O IFIX encerrou a sessão desta sexta-feira (20) aos 3.868,93 pontos, alta de 13,99 pontos (+0,36%) em relação ao fechamento anterior, quando marcou 3.854,94 pontos. A abertura ocorreu no mesmo patamar da mínima do dia, refletindo um início de pregão mais contido, antes de ganhar tração ao longo das negociações.
No intraday, o índice oscilou entre 3.854,94 e 3.869,31 pontos, respeitando um intervalo estreito. Em diversos momentos, o IFIX ultrapassou a marca dos 3.860 pontos, mas também recuou pontualmente abaixo desse nível, evidenciando um mercado atento a fluxos e notícias setoriais.
O desempenho levou o indicador a se aproximar da máxima de 52 semanas, cravada em 3.869,31 pontos, praticamente tocada no teto do dia. Esse movimento reforça o viés positivo recente e sugere apetite por risco nos fundos imobiliários, ainda que com volatilidade moderada.
Entre os destaques de alta, o VGIP11 liderou com avanço de 3,46%, fechando a R$ 80,80. Logo depois, o BROF11 subiu 2,45%, terminando a R$ 61,40. Ambos refletiram boa demanda por ativos de crédito e lajes, com desempenho superior ao do índice. As palavras-chave secundárias foram: VGIP11 e BROF11.
Do lado negativo, o GZIT11 recuou 0,82%, a R$ 49,54, registrando a principal queda do pregão. Em seguida, o TRBL11 cedeu 0,78%, encerrando a R$ 77,59. O movimento indica seletividade dos investidores e ajustes pontuais de carteira. Palavras-chave secundárias adicionais: GZIT11 e TRBL11.
Semanalmente, o IFIX acumulou ganho de 16,28 pontos (+0,42%) frente aos 3.852,65 pontos da semana passada. A sequência de altas aproxima o indicador de novos recordes, enquanto a liquidez segue sustentando o rali do segmento.

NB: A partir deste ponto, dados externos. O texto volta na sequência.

(* ===== verification/VmMap.v ===== *)
(** * mappages and uvmunmap as updates of the translation

    [mappages], the loop that installs leaf entries, changes the hardware's
    translation [pte_of] exactly on the pages it maps, and takes pages from
    the allocator only for tables. *)
From S2P Require Import Prelude Kmonad Riscv Mem KString Kalloc Vm VmWalk.

Section map.
Context {L : Layout}.
Implicit Types (m : memory) (T : gmap (list Z) Z) (l : list Z).

(** ** Writing one leaf entry *)

Lemma vidx_page va va' :
  0 <= va < MAXVA -> 0 <= va' < MAXVA ->
  vidx 2 va = vidx 2 va' /\ PX 0 va = PX 0 va' <-> va / 4096 = va' / 4096.
Proof.
  intros H H'. split.
  - intros [[= E2 E1] E0]. by apply PX_inj.
  - intros E. pose proof (PX_decompose va H). pose proof (PX_decompose va' H').
    pose proof (PX_range 0 va). pose proof (PX_range 1 va). pose proof (PX_range 2 va).
    pose proof (PX_range 0 va'). pose proof (PX_range 1 va'). pose proof (PX_range 2 va').
    assert (PX 2 va = PX 2 va' /\ PX 1 va = PX 1 va' /\ PX 0 va = PX 0 va') as (E2 & E1 & E0) by lia.
    change (vidx 2 va) with [PX 2 va; PX 1 va]. change (vidx 2 va') with [PX 2 va'; PX 1 va'].
    by rewrite E2, E1, E0.
Qed.

Lemma set_leaf s l pt T va a0 v :
  vm_inv s l pt T -> 0 <= va < MAXVA -> T !! vidx 2 va = Some a0 -> 0 <= v < 2 ^ 64 ->
  let s' := set_mem (store64 (mmem s) (a0 + 8 * PX 0 va) v) s in
  vm_inv s' l pt T /\ grown s l T s' l T /\
  forall va', 0 <= va' < MAXVA ->
    pte_of (mmem s') pt va' = if decide (va / 4096 = va' / 4096) then v else pte_of (mmem s) pt va'.
Proof.
  intros [Hk Hr Hd] Hva Ha0 Hv s'.
  assert (page_ok a0) as Hpa by (by eapply Hr).
  pose proof (slot_store_outside (mmem s) a0 (PX 0 va) v (PX_range 0 va)) as Hs.
  assert (pt_rep (mmem s') pt T) as Hr'.
  { split; [apply Hr..|]. intros p a i Hp Hlen Hi. rewrite <- (rep_entry _ _ _ Hr p a i Hp Hlen Hi).
    eapply slot_same; [exact Hs|by eapply Hr|apply Hpa| |done].
    intros ->. pose proof (rep_inj _ _ _ Hr _ _ _ Hp Ha0) as ->. simpl in Hlen. lia. }
  split_and!.
  - split; [|done|done]. eapply kmem_wf_frame; [done|apply Hpa| |done]. apply Hd. by eexists.
  - split; [done..|]. eapply (same_except_page _ a0); [|done]. left. by eexists.
  - intros va' Hva'. rewrite (pte_of_rep _ _ _ _ Hr'), (pte_of_rep _ _ _ _ Hr).
    destruct (T !! vidx 2 va') as [a|] eqn:Ea.
    + unfold s'; simpl. rewrite slot_store; [|by eapply Hr|apply Hpa|apply PX_range..|done].
      assert (a = a0 /\ PX 0 va' = PX 0 va <-> va / 4096 = va' / 4096) as Hiff.
      { rewrite <- vidx_page by done. split; intros [? ?]; (split; [|done]).
        - subst a. by apply (rep_inj _ _ _ Hr _ _ a0).
        - congruence. }
      do 2 case_decide; tauto.
    + rewrite decide_False; [done|]. intros [E _]%(vidx_page va va' Hva Hva'). congruence.
Qed.

(** ** mappages *)

(** One round of the loop: map the page of [a] to [pa]. *)
Lemma map_one s l pt T a pa perm c :
  vm_inv s l pt T -> 0 <= a < MAXVA -> 0 <= pa < 2 ^ 56 -> 0 <= perm < 1024 ->
  has (pte_of (mmem s) pt a) PTE_V = false -> kmem_lock ∉ held c ->
  wp (pte <- walk pt a true ;;
      if pte =? 0 then ret (-1)
      else e <- ld64 pte ;;
           if has e PTE_V then panic "mappages: remap"
           else st64 pte (mkpte pa perm) ;; ret 0)
    (fun r c' s' => c' = c /\ exists l' T', vm_inv s' l' pt T' /\ grown s l T s' l' T' /\
       ((r = -1 /\ l' = [] /\ forall va, pte_of (mmem s') pt va = pte_of (mmem s) pt va) \/
        (r = 0 /\ forall va, 0 <= va < MAXVA -> pte_of (mmem s') pt va =
           if decide (a / 4096 = va / 4096) then mkpte pa perm else pte_of (mmem s) pt va))) c s.
Proof.
  intros Hv Ha Hpa Hperm Hun Hlk. kstep. eapply wp_mono; [by apply walk_alloc|].
  intros pte c' s1 (-> & l' & T' & Hv1 & Hg1 & Hsame & [[-> ->]|(a0 & Ha0 & ->)]).
  - simpl. kstep. split; [done|]. exists [], T'. eauto 6.
  - assert (page_ok a0) as Hok by (by eapply Hv1). apply page_ok_bounds in Hok.
    pose proof (PX_range 0 a). rewrite (proj2 (Z.eqb_neq _ 0)) by lia.
    unfold ld64, st64. ksteps.
    assert (load64 (mmem s1) (a0 + 8 * PX 0 a) = pte_of (mmem s) pt a) as ->.
    { rewrite <- Hsame. by rewrite (pte_of_rep _ _ _ _ (inv_rep _ _ _ _ Hv1)), Ha0. }
    rewrite Hun. ksteps. split; [done|]. exists l', T'.
    pose proof (mkpte_range pa perm).
    destruct (set_leaf s1 l' pt T' a a0 (mkpte pa perm) Hv1 Ha Ha0) as (Hv2 & Hg2 & Hp2); [lia|].
    split; [exact Hv2|]. split; [by eapply grown_trans|]. right. split; [done|].
    intros va Hva. rewrite Hp2 by done. by rewrite Hsame.
Qed.

(** The body of the loop in [mappages], in terms of [map_one]'s. *)
Lemma mappages_spec s l pt T va (n : nat) pa perm c :
  vm_inv s l pt T -> 0 <= va -> va mod PGSIZE = 0 -> (0 < n)%nat ->
  va + Z.of_nat n * PGSIZE <= MAXVA ->
  0 <= pa -> pa mod PGSIZE = 0 -> pa + Z.of_nat n * PGSIZE <= 2 ^ 56 -> 0 <= perm < 1024 ->
  (forall va', va <= va' < va + Z.of_nat n * PGSIZE -> has (pte_of (mmem s) pt va') PTE_V = false) ->
  kmem_lock ∉ held c ->
  wp (mappages pt va (Z.of_nat n * PGSIZE) pa perm) (fun r c' s' => c' = c /\ exists l' T' k,
    vm_inv s' l' pt T' /\ grown s l T s' l' T' /\
    (r = 0 /\ k = n \/ r = -1 /\ (k < n)%nat /\ l' = []) /\
    forall va', 0 <= va' < MAXVA -> pte_of (mmem s') pt va' =
      if decide (va <= va' < va + Z.of_nat k * PGSIZE)
      then mkpte (pa + (PGROUNDDOWN va' - va)) perm else pte_of (mmem s) pt va') c s.
Proof.
  intros Hv Hva Hal Hn Hmax Hpa Hpal Hpmax Hperm Hun Hlk. unfold mappages.
  pose proof MAXVA_eq as HM. unfold PGSIZE in *.
  rewrite Hal, Z.mod_mul, Z.div_mul, Nat2Z.id by lia. simpl negb. cbn iota.
  rewrite (proj2 (Z.eqb_neq _ 0)) by lia. rewrite u64_id by lia.
  apply wp_loop with (I := fun k '(a, p) c' s' => c' = c /\ exists (i : nat) l' T',
    (k = n - i)%nat /\ (i < n)%nat /\ a = va + Z.of_nat i * 4096 /\ p = pa + Z.of_nat i * 4096 /\
    vm_inv s' l' pt T' /\ grown s l T s' l' T' /\
    forall va', 0 <= va' < MAXVA -> pte_of (mmem s') pt va' =
      if decide (va <= va' < va + Z.of_nat i * 4096)
      then mkpte (pa + (PGROUNDDOWN va' - va)) perm else pte_of (mmem s) pt va').
  2: { split; [done|]. exists O, l, T. split_and!; [lia..|done|apply grown_refl|].
       intros va' _. rewrite decide_False by lia. done. }
  intros k [a p] c' s1 (-> & i & l1 & T1 & -> & Hi & -> & -> & Hv1 & Hg1 & Hp1).
  exists (n - S i)%nat. split; [lia|]. set (a := va + Z.of_nat i * 4096) in *.
  assert (has (pte_of (mmem s1) pt a) PTE_V = false) as Hua.
  { rewrite Hp1, decide_False by lia. apply Hun. lia. }
  pose proof (map_one s1 l1 pt T1 a (pa + Z.of_nat i * 4096) perm c Hv1 ltac:(lia) ltac:(lia)
    Hperm Hua Hlk) as Hm.
  apply wp_bind. unfold wp, bind in Hm |- *. destruct (walk pt a true c s1) as [pte c1 s2|?|???|]; try done.
  destruct (pte =? 0).
  - destruct Hm as (-> & l2 & T2 & Hv2 & Hg2 & [(_ & -> & Hs)|[? _]]); [|done].
    split; [done|]. exists [], T2, i. split_and!; [done|by eapply grown_trans|by auto|].
    intros va' Hva'. rewrite Hs. by apply Hp1.
  - unfold ld64, st64, gets, modify, ret in *. destruct (has (load64 (mmem s2) pte) PTE_V); [done|].
    destruct Hm as (-> & l2 & T2 & Hv2 & Hg2 & [[? _]|[_ Hs]]); [done|].
    assert (forall va', 0 <= va' < MAXVA -> pte_of (mmem (set_mem (store64 (mmem s2) pte
        (mkpte (pa + Z.of_nat i * 4096) perm)) s2)) pt va' =
      if decide (va <= va' < va + Z.of_nat (S i) * 4096)
      then mkpte (pa + (PGROUNDDOWN va' - va)) perm else pte_of (mmem s) pt va') as Hp2.
    { intros va' Hva'. rewrite Hs, Hp1 by done. rewrite PGROUNDDOWN_spec by lia.
      subst a. repeat case_decide; try done; try (exfalso; zlia).
      f_equal. zlia. }
    assert (grown s l T (set_mem (store64 (mmem s2) pte
      (mkpte (pa + Z.of_nat i * 4096) perm)) s2) l2 T2) as Hg by (by eapply grown_trans).
    destruct (Z.eqb_spec a (va + Z.of_nat n * 4096 - 4096)).
    + split; [done|]. exists l2, T2, n. assert (n = S i) as En by lia.
      split_and!; [exact Hv2|exact Hg|by left|]. rewrite En. exact Hp2.
    + split; [done|]. exists (S i), l2, T2. rewrite !u64_id by lia.
      split_and!; [lia| | | |exact Hv2|exact Hg|exact Hp2]; lia.
Qed.
End map.
Lemma vmfault_spec s l pt T M sz va c :
  aspace s l pt T M -> 0 <= va -> sz <= MAXVA -> kmem_lock ∉ held c ->
  wp (vmfault sz pt pt va) (fun r c' s' => c' = c /\ exists l' T' M',
    filled s l pt T M s' l' T' M' /\
    (r = 0 /\ M' = M \/
     page_ok r /\ va < sz /\ M !! PGROUNDDOWN va = None /\
       M' = <[PGROUNDDOWN va := (r, Z.lor (Z.lor PTE_W PTE_U) PTE_R)]> M)) c s.
Proof.
  intros Ha H0 Hsz Hlk. unfold vmfault.
  assert (forall r, wp (ret r) (fun r' c' s' => c' = c /\ r' = r /\ s' = s) c s) as Hret by done.
  destruct (Z.leb_spec sz va) as [Hge|Hlt].
  { kstep. split; [done|]. exists l, T, M. split; [by apply filled_refl|by left]. }
  assert (0 <= va < MAXVA) as Hva by lia. destruct (PGROUNDDOWN_page va Hva) as (_ & Hal & ?).
  set (a := PGROUNDDOWN va) in *. assert (0 <= a < MAXVA) as Har by (unfold PGSIZE in *; subst a; rewrite PGROUNDDOWN_spec in * by (rewrite MAXVA_eq in *; lia); zlia).
  kstep. eapply wp_ok; [by apply (ismapped_spec s l pt T M a c)|].
  destruct (M !! a) as [x|] eqn:E; simpl.
  { kstep. split; [done|]. exists l, T, M. split; [by apply filled_refl|by left]. }
  eapply wp_mono; [apply (alloc_map_spec s l pt T M a (Z.lor (Z.lor PTE_W PTE_U) PTE_R) c); done|].
  intros r c' s' (-> & l' & T' & Ht & Hs & Hr). split; [done|].
  destruct Hr as [(-> & Ha' & Hp)|(Hr & Ha' & Hz & Hp)]; eexists l', T', _.
  - split; [|by left]. split; [done|done| |done|intros; by eapply uread_pool].
    intros x. unfold own. by rewrite Hp.
  - split; [|by right]. split; [done|by apply insert_subseteq| |done|].
    + intros x. unfold own. rewrite mapped_insert, <- Hp by done. tauto.
    + intros v Hv. rewrite (uread_insert s' l' pt T') by done. by eapply uread_pool.
Qed.
(* ===== verification/Sleeplock.v ===== *)
(** * kernel/sleeplock.c: locks held across sleeps

    A sleep lock is identified by a name and an index, [id]; the spinlock
    inside it and the channel its waiters sleep on carry the same identity.
    [me] is [myproc()->pid]. *)
From S2P Require Import Prelude Kmonad.

Record sleeplock := SleepLock { locked : Z; lpid : Z }.

#[global] Instance sleeplock_eq_dec : EqDecision sleeplock.
Proof. solve_decision. Defined.

(** The spinlock [lk->lk]. *)
Definition lk_lk (id : chan) : lockid := ("sleep lock " +:+ fst id, snd id).

Definition initsleeplock (id : chan) : K sleeplock unit :=
  initlock (lk_lk id) ;;
  modify (fun _ => SleepLock 0 0).

Definition acquiresleep (id : chan) (me : Z) : K sleeplock unit :=
  acquire (lk_lk id) ;;
  l <- gets locked ;;
  if negb (l =? 0) then sleep id (lk_lk id)
  else
    modify (fun _ => SleepLock 1 me) ;;
    release (lk_lk id).

Definition releasesleep (id : chan) : K sleeplock unit :=
  acquire (lk_lk id) ;;
  modify (fun _ => SleepLock 0 0) ;;
  wakeup id ;;
  release (lk_lk id).

Definition holdingsleep (id : chan) (me : Z) : K sleeplock bool :=
  acquire (lk_lk id) ;;
  lk <- get ;;
  let r := negb (locked lk =? 0) && (lpid lk =? me) in
  release (lk_lk id) ;;
  ret r.

Section sleeplock.
Context (id : chan) (me : Z).
Implicit Types (c : ctx) (lk : sleeplock).

Lemma acquiresleep_spec c lk Q :
  lk_lk id ∉ held c -> locked lk = 0 -> Q tt c (SleepLock 1 me) -> wp (acquiresleep id me) Q c lk.
Proof.
  intros Hc Hl HQ. unfold acquiresleep. kstep. apply wp_acquire; [done|]. kstep. kstep.
  rewrite Hl. simpl. ksteps. by destruct c.
Qed.

Lemma acquiresleep_sleeps c lk :
  held c = [] -> locked lk <> 0 -> acquiresleep id me c lk = Asleep id c lk.
Proof.
  intros Hc Hl. destruct c as [h w]; simpl in Hc; subst h.
  unfold acquiresleep, bind, acquire. simpl. rewrite (proj2 (Z.eqb_neq _ 0)) by done. simpl.
  unfold sleep; simpl. rewrite bool_decide_true by (by left). by rewrite decide_True.
Qed.

Lemma releasesleep_spec c lk Q :
  lk_lk id ∉ held c -> Q tt (Ctx (held c) (woken c ++ [id])) (SleepLock 0 0) ->
  wp (releasesleep id) Q c lk.
Proof. intros Hc HQ. unfold releasesleep. kstep. apply wp_acquire; [done|]. ksteps. done. Qed.

Lemma holdingsleep_spec c lk Q :
  lk_lk id ∉ held c -> Q (negb (locked lk =? 0) && (lpid lk =? me)) c lk ->
  wp (holdingsleep id me) Q c lk.
Proof.
  intros Hc HQ. unfold holdingsleep. kstep. apply wp_acquire; [done|]. ksteps. by destruct c.
Qed.
End sleeplock.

Com o avanço de hoje, o IFIX sustenta tendência positiva, amparado por fluxos consistentes para FIIs e percepção de risco controlado. A proximidade da máxima de 52 semanas, somada aos ganhos semanais, reforça a leitura construtiva para o curto prazo, embora a atenção siga voltada à dinâmica de juros e aos próximos indicadores econômicos.